Today we are sharing a recent publication from the Torremorell lab regarding the impact of vaccination on the diversity of influenza variants in pigs.
The full article is available on the Veterinary Microbiology website.
Methods
- Samples from a previous study (published paper available) were analyzed for this study
- Nasal swabs from the following groups were used:
- COM/COM, AUT/AUT, AUT/COM, COM/AUT, LAIV/COM, combined into the PRIME BOOST group
- LAIV/NONE also called SINGLE LAIV
- NO VAC/CHA also called NO VAC
- Where COM=commercial vaccine, AUT=autogenous vaccine, LAIV=Live Attenuated Influenza A vaccine, NO VAC=no vaccine, CHA=Challenged
- PRIME BOOST, SINGLE LAIV and NO VAC pigs are characterized as contact pigs
- 2 samples from each of the seeder pigs as well as the inocula were analyzed as well
- Samples were tested by PCR and sent for next generation sequencing if Ct<35 and tested by a multiplex PCR to detect co-infections
Results
- PRIME BOOST pigs had significantly higher average HI titers against both challenge viruses compared to SINGLE LAIV and NO VAC pigs.
- A higher number of H1-specific IFN-γ cell counts was observed in NO VAC pigs
- 43% of the seeder pigs had proof of co-infection (with the subtype other than the one they were inoculated with) and some shed that other subtype
- PRIME BOOST pigs generally shed fewer viruses for both H1N1 and H3N2
- 4 out of 80 PRIME BOOST pigs had co-infections compared to 5 out of 10 SINGLE LAIV pigs and 4 out of 10 NO VAC pigs
- The highest genetic distance (within each contact group) was found in the sequences from the SINGLE LAIV pigs for both H1N1 and H3N2 subtypes.
- More single nucleotide variation (SNV) was found amongst the H1N1 sequences compared to H3N2.
- H1N1 in H1 seeders and H3N2 in H3 seeders and the inocula generally exhibited higher nucleotide diversity than the contact pigs
- Both H1N1 and H3N2 virus populations in seeder and contact pigs were predominantly shaped by genetic drift and purifying selection.
- There were no SNVs located in H1 and H3 antigenic regions in the PRIME BOOST pigs
- There were significantly more nonsynonymous mutations in the H1 antigenic region in SINGLE LAIV pigs and H1 seeders, showing signs of positive selection
- More genetic distance was found between SINGLE LAIV and seeder H1N1 viruses than between NO VAC and seeder H1N1 viruses.
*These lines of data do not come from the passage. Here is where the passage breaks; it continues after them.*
(** Lines 431-435. *)
Definition df_num (df : pd.DataFrameT) : dict pd.Series :=
  fold_left (fun acc c =>
               let num := _coerce_numeric (pd.getitem df c) in
               if pd.notna_any num then dict_set acc c num else acc)
            (pd.columns df) [].

(** Lines 376-439. *)
Definition table_profile (t_schema : option TableSchema) (rows : list (dict pyval))
  : result TableInfo :=
  let df := _to_df rows in
  if pd.len df =? 0 then
    Ok (mkTableInfo (Some (pd.len df)) (Some []) None)
  else
    cols <- for_each (fun acc col =>
                        stats <- column_stats df t_schema col ;;
                        Ok (dict_set acc col stats))
                     (pd.columns df) [] ;;
    let dfn := df_num df in
    Ok (mkTableInfo (Some (pd.len df)) (Some cols)
          (if (2 <=? List.length dfn)%nat
           then Some (pd.to_dict (pd.round 3 (pd.corr dfn)))
           else None)).

Definition compute_profile (sample_rows : dict (list (dict pyval)))
           (tables : list TableSchema) : result (dict TableInfo) :=
  let by_table := schema_by_table tables in
  for_each (fun profile item =>
              info <- table_profile (dict_get by_table (fst item)) (snd item) ;;
              Ok (dict_set profile (fst item) info))
           sample_rows [].

(** Lines 450-473. *)
Definition first_numeric (df : pd.DataFrameT) : option string :=
  find (fun col => pd.notna_any (_coerce_numeric (pd.getitem df col)))
       (pd.columns df).

Definition first_categorical (df : pd.DataFrameT) : option string :=
  find (fun col =>
          andb (pd.dtype_eqb (pd.s_dtype (pd.getitem df col)) pd.object)
               (Z.of_nat (List.length
                            (pd.unique_by String.eqb
                               (pd.astype_str (pd.getitem df col)))) <=? 30))
       (pd.columns df).

Definition first_date (df : pd.DataFrameT) : option string :=
  find (fun c => andb (str_contains "date" (lower c))
                      (pd.dt_notna_any (_coerce_datetime (pd.getitem df c))))
       (pd.columns df).

Definition table_charts (tname : string) (rows : list (dict pyval))
  : list SuggestedChart :=
  let df := _to_df rows in
  let hist :=
    match first_numeric df with
    | Some col =>
        [mkSuggestedChart (tname ++ "." ++ col ++ " — distribution")
                          "hist" tname col None None]
    | None => []
    end in
  let bar :=
    match first_categorical df with
    | Some col =>
        [mkSuggestedChart (tname ++ "." ++ col ++ " — top categories")
                          "bar" tname col None None]
    | None => []
    end in
  let date_col := first_date df in
  let num_col := first_numeric df in
  let line :=
    match date_col, num_col with
    | Some d, Some n =>
        if andb (truthy date_col) (truthy num_col) then
          [mkSuggestedChart (tname ++ ": " ++ n ++ " over " ++ d)
                            "line" tname d (Some n) None]
        else []
    | _, _ => []
    end in
  (hist ++ bar ++ line)%list.

Definition suggest_charts (sample_rows : dict (list (dict pyval)))
  : list SuggestedChart :=
  firstn 6
    (fold_left (fun charts item =>
                  match snd item with
                  | [] => charts
                  | _ => (charts ++ table_charts (fst item) (snd item))%list
                  end)
               sample_rows []).

(** Lines 479-496. *)
Definition correlation_rows (tname : string) (corr : dict (dict pyfloat))
  : list FlatRow :=
  let cols := dict_keys corr in
  flat_map
    (fun ia =>
       flat_map
         (fun jb =>
            if (fst jb <=? fst ia)%nat then []
            else
              match dict_get (match dict_get corr (snd ia) with
                              | Some row => row
                              | None => []
                              end) (snd jb) with
              | Some val =>
                  [mkFlatRow "correlation" tname "" (snd ia ++ "~" ++ snd jb)
                             (VCorr val)]
              | None => []
              end)
         (pd.enumerate cols))
    (pd.enumerate cols).

Definition column_rows (tname : string) (cols : dict (dict stat)) : list FlatRow :=
  flat_map (fun c =>
              map (fun kv => mkFlatRow "column" tname (fst c) (fst kv) (VStat (snd kv)))
                  (snd c))
           cols.

Definition table_rows (tname : string) (tinfo : TableInfo) : list FlatRow :=
  ([mkFlatRow "table" tname "" "row_count"
              (VStat (SInt (match row_count tinfo with Some n => n | None => 0 end)))]
   ++ column_rows tname (match columns tinfo with Some c => c | None => [] end)
   ++ match correlation_pearson tinfo with
      | Some (r :: corr) => correlation_rows tname (r :: corr)
      | _ => []
      end)%list.

Definition profile_to_rows (profile : dict TableInfo) : list FlatRow :=
  flat_map (fun item => table_rows (fst item) (snd item)) profile.

End WithParsers.

End main.

(** ** Text parsers for running the examples

    A small instance of [Parsers]: a string of decimal digits is the number
    it spells, a [YYYY-MM-DD] string is that day, an [int] is a count of
    nanoseconds since the epoch, anything else is not recognised.  It agrees
    with pandas on the inputs of the examples of this file. *)

Definition digit_of (c : ascii) : option Z :=
  let n := nat_of_ascii c in
  if andb (Nat.leb 48 n) (Nat.leb n 57) then Some (Z.of_nat (n - 48)) else None.

Fixpoint digits_acc (s : string) (acc : Z) : option Z :=
  match s with
  | EmptyString => Some acc
  | String c rest =>
      match digit_of c with
      | Some d => digits_acc rest (10 * acc + d)
      | None => None
      end
  end.
(** A dict history with a question and no SQL. *)
Definition question_only_history : history :=
  HistoryDict (mkdict [("question", VStr "And customers?")]).

Definition default_instruction : Instruction :=
  mkInstruction "i1" "Use UTC" ["a"; "b"] true sql.

Definition asked_instruction : Instruction :=
  mkInstruction "i2" "Round to two digits" ["revenue?"; "profit?"] false chart.

(** Neither a default nor attached to a question. *)
Definition orphan_instruction : Instruction :=
  mkInstruction "i3" "Never used" [] false answer.

(** The engine fails and reports a list of errors instead of a message. *)
Definition listing_engine : Engine Q :=
  Doubles.canned_engine (Ret (false, "plan rejected"))
    (Ret (false, VNone,
          mkdict [("error_message", VList [VStr "syntax error"]);
                  ("correlation_id", VStr "c-7")])).

(** The engine fails without any message. *)
Definition mute_engine : Engine Q :=
  Doubles.canned_engine (Ret (false, "plan rejected"))
    (Ret (false, VNone, mkdict [("correlation_id", VStr "c-8")])).

End Samples.

(** * Properties *)

Module SQLGenPostProcessorFacts.
Import SQLGenPostProcessor.

(** Exactly one of the two outputs is populated. *)
Definition exactly_one_populated (out : output) : Prop :=
  (valid_generation_result out ≠ ∅ ∧ invalid_generation_result out = ∅) ∨
  (valid_generation_result out = ∅ ∧ invalid_generation_result out ≠ ∅).

(** The call returns an empty valid result and an invalid result whose [type]
    entry is [ty]. *)
Definition invalid_of_type {time : Type} (call : M time (dict * dict))
    (ty : string) : Prop :=
  ∃ invalid : dict,
    call.1 = Ret (∅, invalid) ∧ invalid !! "type" = Some (VStr ty).

Section Facts.
Context {time reply : Type}.
Context {engine : Engine time} {core_engine : CoreEngine reply}
  {orjson : Orjson}.
Local Open Scope eff_scope.
(** * Bistro Boss server: settlement and analytics

    A shallow embedding of the Express/MongoDB server of [index.js] (and of
    the two sibling revisions of that file where they differ), with the
    properties of its settlement route [POST /payments], its checkout route
    [POST /create-checkout-session] and its two reporting routes
    [GET /admin-stats] and [GET /order-stats].

    Conventions of the embedding.
    - A collection is the list of its documents, in storage order.
    - A handler is a computation over a [World]: the database and the log of
      driver calls made so far.  A rejected promise is an exception of the
      computation, [try { } catch] is [try_catch].
    - The price of a payment record is a JavaScript number, a binary64
      floating-point number: it is embedded as one, with the addition of
      binary64.  The price sent to the checkout and the prices of the menu
      are embedded as exact rationals.
    - What the libraries decide (whether [new ObjectId(s)] throws, what
      [jwt.verify] answers, whether a driver call is rejected) is a parameter:
      a [Driver] for the deterministic part, [Faults] for the failures. *)

From Stdlib Require Import List String Ascii Bool Arith ZArith NArith QArith Qabs Qround DecimalString Lia Permutation.
From Stdlib Require Import PrimFloat FloatOps SpecFloat.
Import ListNotations.
Local Open Scope string_scope.

(** ** JavaScript values and the built-ins the handlers call *)

Module JS.

#[local] Set Warnings "-register-all".

(** A value as [express.json()] leaves it in [req.body], plus [undefined]
    for a property that is absent. *)
Inductive value : Type :=
| Undefined
| Null
| Bool (b : bool)
| Num (q : Q)
| Str (s : string)
| Arr (xs : list value)
| Obj (fields : list (string * value)).

(** [!v] is [negb (truthy v)]: [undefined], [null], [false], [0] and the
    empty string are falsy, every array and object is truthy. *)
Definition truthy (v : value) : bool :=
  match v with
  | Undefined | Null => false
  | Bool b => b
  | Num q => negb (Qeq_bool q 0)
  | Str s => negb (String.eqb s "")
  | Arr _ | Obj _ => true
  end.

(** [Array.isArray(v)] *)
Definition isArray (v : value) : bool :=
  match v with
  | Arr _ => true
  | _ => false
  end.

(** [v.length === 0].  The length of a string is its number of code units;
    every other value read here has no [length], and [undefined === 0] is
    false. *)
Definition length_is_zero (v : value) : bool :=
  match v with
  | Arr xs => Nat.eqb (List.length xs) 0
  | Str s => Nat.eqb (String.length s) 0
  | _ => false
  end.

(** [Math.round(x)]: the integer closest to [x], a tie going towards
    plus infinity.  The argument is an exact rational: where the handlers
    apply it to a product, the rounding of that product to binary64 is not
    part of this function. *)
Definition Math_round (x : Q) : Z := Qfloor (x + (1 # 2)).

(** The first significant decimal digit of an integer [n >= 0]. *)
Fixpoint leading_digit_int (fuel : nat) (n : Z) : Z :=
  match fuel with
  | O => n
  | S fuel' => if (n <? 10)%Z then n else leading_digit_int fuel' (n / 10)%Z
  end.

(** The first significant decimal digit of [0 < x < 1]. *)
Fixpoint leading_digit_frac (fuel : nat) (x : Q) : Z :=
  match fuel with
  | O => 0
  | S fuel' =>
      let y := x * 10 in
      if Qle_bool 1 y then Qfloor y else leading_digit_frac fuel' y
  end.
A single injection of a live attenuated vaccine (not matched to the inocula) could lead to the selection of H1N1 variants, potentially due to the low levels of HA-specific antibodies.
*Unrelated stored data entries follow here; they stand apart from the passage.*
(** * AI Wrapper client: a shallow embedding of [client/ai_wrapper.py]

    The client is glue code around the [requests] library.  The remote
    server, the file system and standard output form the world the
    program runs in; every operation is a computation in a small
    state-and-exception monad over that world. *)

From Stdlib Require Import ZArith NArith List String Ascii Bool Lia.
From Stdlib Require Import Strings.Byte DecimalString SpecFloat.
Import ListNotations.

Local Open Scope string_scope.
Local Open Scope Z_scope.

Set Warnings "-register-all".

(** ** Python values *)

(** The values that [json.loads] produces and that [json=payload]
    serialises.  A Python [str] is a [string]; a [dict] keeps its items in
    insertion order, and its keys are unique. *)
Inductive pyval : Type :=
| PNone
| PBool (b : bool)
| PInt (z : Z)
| PFloat (f : spec_float)
| PStr (s : string)
| PList (l : list pyval)
| PDict (items : list (string * pyval)).

Definition py_opt_str (o : option string) : pyval :=
  match o with
  | Some s => PStr s
  | None => PNone
  end.

Definition py_opt_strs (o : option (list string)) : pyval :=
  match o with
  | Some l => PList (map PStr l)
  | None => PNone
  end.

Definition type_name (v : pyval) : string :=
  match v with
  | PNone => "NoneType"
  | PBool _ => "bool"
  | PInt _ => "int"
  | PFloat _ => "float"
  | PStr _ => "str"
  | PList _ => "list"
  | PDict _ => "dict"
  end.

Fixpoint lookup (k : string) (items : list (string * pyval)) : option pyval :=
  match items with
  | [] => None
  | (k', v) :: rest => if String.eqb k k' then Some v else lookup k rest
  end.

Definition keys (items : list (string * pyval)) : list string :=
  map fst items.

(** [x == "literal"] for a value [x] of any type. *)
Definition py_eq_str (v : pyval) (s : string) : bool :=
  match v with
  | PStr t => String.eqb t s
  | _ => false
  end.

Definition decimal (z : Z) : string :=
  NilZero.string_of_int (Z.to_int z).

(** ** Exceptions *)

(** The classes of [requests.exceptions]. *)
Inductive RequestsExc : Type :=
| RequestException
| InvalidJSONError
| RequestsJSONDecodeError
| HTTPError
| ConnectionError
| ProxyError
| SSLError
| Timeout
| ConnectTimeout
| ReadTimeout
| TooManyRedirects
| MissingSchema
| InvalidSchema
| InvalidURL
| ChunkedEncodingError
| ContentDecodingError.

(** The other classes are builtins, but for [JSONDecodeError] (of the
    [json] module) and the three of [urllib3.exceptions]. *)
Inductive ExnClass : Type :=
| Requests (c : RequestsExc)
| OSError
| FileNotFoundError
| ValueError
| JSONDecodeError
| UnicodeDecodeError
| AttributeError
| RuntimeError
| RecursionError
| Urllib3HTTPError
| LocationValueError
| LocationParseError.

Definition RequestsExc_eq_dec (a b : RequestsExc) : {a = b} + {a <> b}.
Proof. decide equality. Defined.

Definition ExnClass_eq_dec (a b : ExnClass) : {a = b} + {a <> b}.
Proof. decide equality. apply RequestsExc_eq_dec. Defined.

(** Direct base classes, as declared in [requests/exceptions.py] and in
    the builtins. *)
Definition bases (c : ExnClass) : list ExnClass :=
  match c with
  | Requests RequestException => [OSError]
  | Requests InvalidJSONError => [Requests RequestException]
  | Requests RequestsJSONDecodeError => [Requests InvalidJSONError; JSONDecodeError]
  | Requests HTTPError => [Requests RequestException]
  | Requests ConnectionError => [Requests RequestException]
  | Requests ProxyError => [Requests ConnectionError]
  | Requests SSLError => [Requests ConnectionError]
  | Requests Timeout => [Requests RequestException]
  | Requests ConnectTimeout => [Requests ConnectionError; Requests Timeout]
  | Requests ReadTimeout => [Requests Timeout]
  | Requests TooManyRedirects => [Requests RequestException]
  | Requests MissingSchema => [Requests RequestException; ValueError]
  | Requests InvalidSchema => [Requests RequestException; ValueError]
  | Requests InvalidURL => [Requests RequestException; ValueError]
  | Requests ChunkedEncodingError => [Requests RequestException]
  | Requests ContentDecodingError => [Requests RequestException]
  | OSError => []
  | FileNotFoundError => [OSError]
  | ValueError => []
  | JSONDecodeError => [ValueError]
  | UnicodeDecodeError => [ValueError]
  | AttributeError => []
  | RuntimeError => []
  | RecursionError => [RuntimeError]
  | Urllib3HTTPError => []
  | LocationValueError => [ValueError; Urllib3HTTPError]
  | LocationParseError => [LocationValueError]
  end.

Fixpoint issubclass_upto (depth : nat) (c d : ExnClass) : bool :=
  if ExnClass_eq_dec c d then true
  else match depth with
       | O => false
       | S depth' => existsb (fun b => issubclass_upto depth' b d) (bases c)
       end.

(** The hierarchy above is four levels deep. *)
Definition issubclass (c d : ExnClass) : bool := issubclass_upto 4 c d.

Record Exn : Type := mkExn { exn_class : ExnClass; exn_msg : string }.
- Vaccinated and NO VAC pigs had a similar proportion of shared H1N1 variants with the seeder pigs showing the limited impact of vaccination on variant transmission in this study.
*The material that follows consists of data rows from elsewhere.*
(** Server URL refused as given, accepted with the default collection. *)
Lemma resolveAddress_default (env : Environment) (info : RepositoryInfo) (st : State)
    (err : ErrorObject) (candidate : string) :
  validateCollectionUrl env (RemoteUrl (repoContext st)) = Thrown err ->
  statusCode_is_404 err = true ->
  resolve env (defined (RemoteUrl (repoContext st))) "DefaultCollection" = Returned candidate ->
  validateCollectionUrl env candidate = Returned tt ->
  resolveAddress env false info st =
  (Returned (defined (RemoteUrl (repoContext st)), defined "DefaultCollection"),
   {| repoContext :=
        if RepositoryType_eqb (Type_ (repoContext st)) TFVC
        then withRemoteUrl (repoContext st) candidate
        else repoContext st;
      calls :=
        calls st ++
        [TeamServicesApi_validateTfvcCollectionUrl (RemoteUrl (repoContext st));
         url_resolve (defined (RemoteUrl (repoContext st))) "DefaultCollection";
         TeamServicesApi_validateTfvcCollectionUrl candidate] |}).
Proof.
  intros Hlit H404 Hres Hcand. unfold resolveAddress.
  unfold bind at 1. unfold this_repoContext. unfold bind at 1.
  rewrite validateTfvcCollectionUrl_run, Hlit, H404.
  unfold bind at 1. unfold perform at 1. cbn [repoContext after]. rewrite Hres.
  unfold bind at 1. rewrite validateTfvcCollectionUrl_run, Hcand.
  cbn [negb]. unfold_async. unfold after, withRemoteUrl.
  destruct st as [ctx made]. cbn [repoContext calls].
  destruct (RepositoryType_eqb (Type_ ctx) TFVC);
    cbn [repoContext calls]; rewrite <- !app_assoc; reflexivity.
Qed.

Ltac destruct_scrutinee :=
  match goal with
  | |- context [match ?x with _ => _ end] =>
      lazymatch x with
      | context [match _ with _ => _ end] => fail
      | _ => destruct x eqn:?
      end
  end.

(** Address resolution makes no fetch, and touches nothing but the remote URL
    of a TFVC context. *)
Lemma resolveAddress_frame (env : Environment) (isTeamServices : bool)
    (info : RepositoryInfo) (st : State) :
  exists more,
    calls (snd (resolveAddress env isTeamServices info st)) = (calls st ++ more)%list /\
    filter isFetch more = [] /\
    (repoContext (snd (resolveAddress env isTeamServices info st)) = repoContext st \/
     Type_ (repoContext st) = TFVC /\
     exists candidate,
       repoContext (snd (resolveAddress env isTeamServices info st))
       = withRemoteUrl (repoContext st) candidate /\
       In (TeamServicesApi_validateTfvcCollectionUrl candidate) more).
Proof.
  destruct st as [ctx made].
  unfold resolveAddress, validateTfvcCollectionUrl. unfold_async. unfold after.
  cbn [repoContext calls].
  repeat (destruct_scrutinee; cbn [repoContext calls negb fst snd]);
    rewrite <- ?app_assoc; cbn [app];
    eexists; (split; [reflexivity|]); (split; [reflexivity|]);
    try (left; reflexivity).
  right. split.
  - destruct (Type_ ctx); try discriminate; reflexivity.
  - eexists. split; [reflexivity|]. cbn. auto.
Qed.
- Vaccinated pigs shared less H3N2 variant diversity with seeder pigs compared to the NO VAC pigs suggesting that de-novo mutations contributed more to the genetic variations of the H3N2 virus in contact pigs.
Abstract
Global evolutionary dynamics of influenza A virus (IAV) are fundamentally driven by the extent of virus diversity generated, transmitted, and shaped in individual hosts. How vaccination affects the degree of IAV genetic diversity that can be transmitted and expanded in pigs is unknown. To evaluate the effect of vaccination on the transmission of genetically distinct IAV variants and their diversity after transmission in pigs, we examined the whole genome of IAV recovered from the nasal cavities of pigs vaccinated with different influenza immunization regimens after being infected simultaneously by H1N1 and H3N2 IAVs using a seeder pig model. We found that the seeder pigs harbored more diversified virus populations than the contact pigs. Among contact pigs, H3N2 and H1N1 viruses recovered from pigs vaccinated with a single dose of an unmatched modified live vaccine generally accumulated more extensive genetic mutations than non-vaccinated pigs. Furthermore, the non-sterilizing immunity elicited by the single-dose-modified live vaccine may have exerted positive selection on H1 antigenic regions as we detected significantly higher nonsynonymous but lower synonymous evolutionary rates in H1 antigenic regions than non-antigenic regions. In addition, we observed that the vaccinated pigs shared significantly less proportion of H3N2 variants with seeder pigs than unvaccinated pigs. These results indicated that vaccination might reduce the impact of transmitted influenza variants on the overall diversity of IAV populations harbored in recipient pigs and that within-host genetic selection of IAV is more likely to occur in pigs vaccinated with improperly matched vaccines.